START Supplied data

(** * Page-by-page listing in the fastly client

    A shallow embedding of the two pagination loops of package [fastly]:
    the service-authorization paginator of [service_authorization.go]
    ([HasNext], [Remaining], [GetNext]) and the recursive page walk of
    [waf.go] ([GetWAFRuleStatuses], [fetchWAFRuleStatusesPage]).

    Go's [int] is a 64-bit two's-complement integer, kept here as a [Z]
    with the wrap-around written out.  A [map[string]string] is a
    [gmap string string].  A method that mutates its receiver returns the
    receiver's new value; the HTTP client is threaded through every call
    and records the requests it was asked to send.  A Go panic is a result
    of its own, distinct from a returned [error]. *)

From Stdlib Require Import ZArith String Ascii DecimalString DecimalPos Lia.
From stdpp Require Import base gmap strings list.

Local Open Scope Z_scope.

(** ** Go's [int] on a 64-bit platform *)

Module GoInt.

Definition minInt : Z := - 2 ^ 63.
Definition maxInt : Z := 2 ^ 63 - 1.

Definition in_range (z : Z) : Prop := minInt <= z <= maxInt.

(** The value a 64-bit register holds after an operation whose exact
    result is [z]. *)
Definition wrap (z : Z) : Z := (z + 2 ^ 63) mod 2 ^ 64 - 2 ^ 63.

Definition add (a b : Z) : Z := wrap (a + b).
Definition sub (a b : Z) : Z := wrap (a - b).
Definition neg (a : Z) : Z := wrap (- a).

End GoInt.

(** ** Package [strconv]: [Itoa] and [Atoi] in base 10 *)

Module strconv.

Inductive NumError := ErrSyntax | ErrRange.

(** [strconv.Itoa]: the shortest decimal numeral, with a leading minus sign
    for a negative number. *)
Definition Itoa (i : Z) : string := NilZero.string_of_int (Z.to_int i).

Definition maxUint64 : Z := 2 ^ 64 - 1.

Definition digit (c : ascii) : option Z :=
  let n := Z.of_N (N_of_ascii c) in
  if (48 <=? n) && (n <=? 57) then Some (n - 48) else None.

(** The digit loop of [strconv.ParseUint] for base 10 and 64 bits: the scan
    stops at the first byte that is not a digit (value 0, [ErrSyntax]) or at
    the first digit that overflows 64 bits (value [maxUint64], [ErrRange]),
    whichever comes first. *)
Fixpoint ParseUint_loop (s : string) (n : Z) : Z * option NumError :=
  match s with
  | EmptyString => (n, None)
  | String c s' =>
      match digit c with
      | None => (0, Some ErrSyntax)
      | Some d =>
          if maxUint64 / 10 + 1 <=? n then (maxUint64, Some ErrRange)
          else
            let n1 := n * 10 + d in
            if maxUint64 <? n1 then (maxUint64, Some ErrRange)
            else ParseUint_loop s' n1
      end
  end.

Definition ParseUint (s : string) : Z * option NumError :=
  match s with
  | EmptyString => (0, Some ErrSyntax)
  | _ => ParseUint_loop s 0
  end.

(** [strconv.ParseInt(s, 10, 0)]: an optional sign, then [ParseUint]; a
    magnitude that does not fit is clamped and reported as [ErrRange]. *)
Definition ParseInt (s : string) : Z * option NumError :=
  match s with
  | EmptyString => (0, Some ErrSyntax)
  | String c s' =>
      let neg := Ascii.eqb c "-" in
      let s1 := if Ascii.eqb c "+" || neg then s' else s in
      let '(un, err) := ParseUint s1 in
      match err with
      | Some ErrSyntax => (0, err)
      | _ =>
          let cutoff := 2 ^ 63 in
          if negb neg && (cutoff <=? un) then (cutoff - 1, Some ErrRange)
          else if neg && (cutoff <? un) then (- cutoff, Some ErrRange)
          else
            let n := GoInt.wrap un in
            (if neg then GoInt.neg n else n, None)
      end
  end.

(** [strconv.Atoi]: the value is returned together with the error, so a
    caller that drops the error still receives 0 (syntax) or the clamped
    bound (range). *)
Definition Atoi (s : string) : Z * option NumError := ParseInt s.

End strconv.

END Supplied data

### Work instruction
Search the records for the string "cutoff", and copy every line that holds it.

### Response below
          let cutoff := 2 ^ 63 in
          if negb neg && (cutoff <=? un) then (cutoff - 1, Some ErrRange)
          else if neg && (cutoff <? un) then (- cutoff, Some ErrRange)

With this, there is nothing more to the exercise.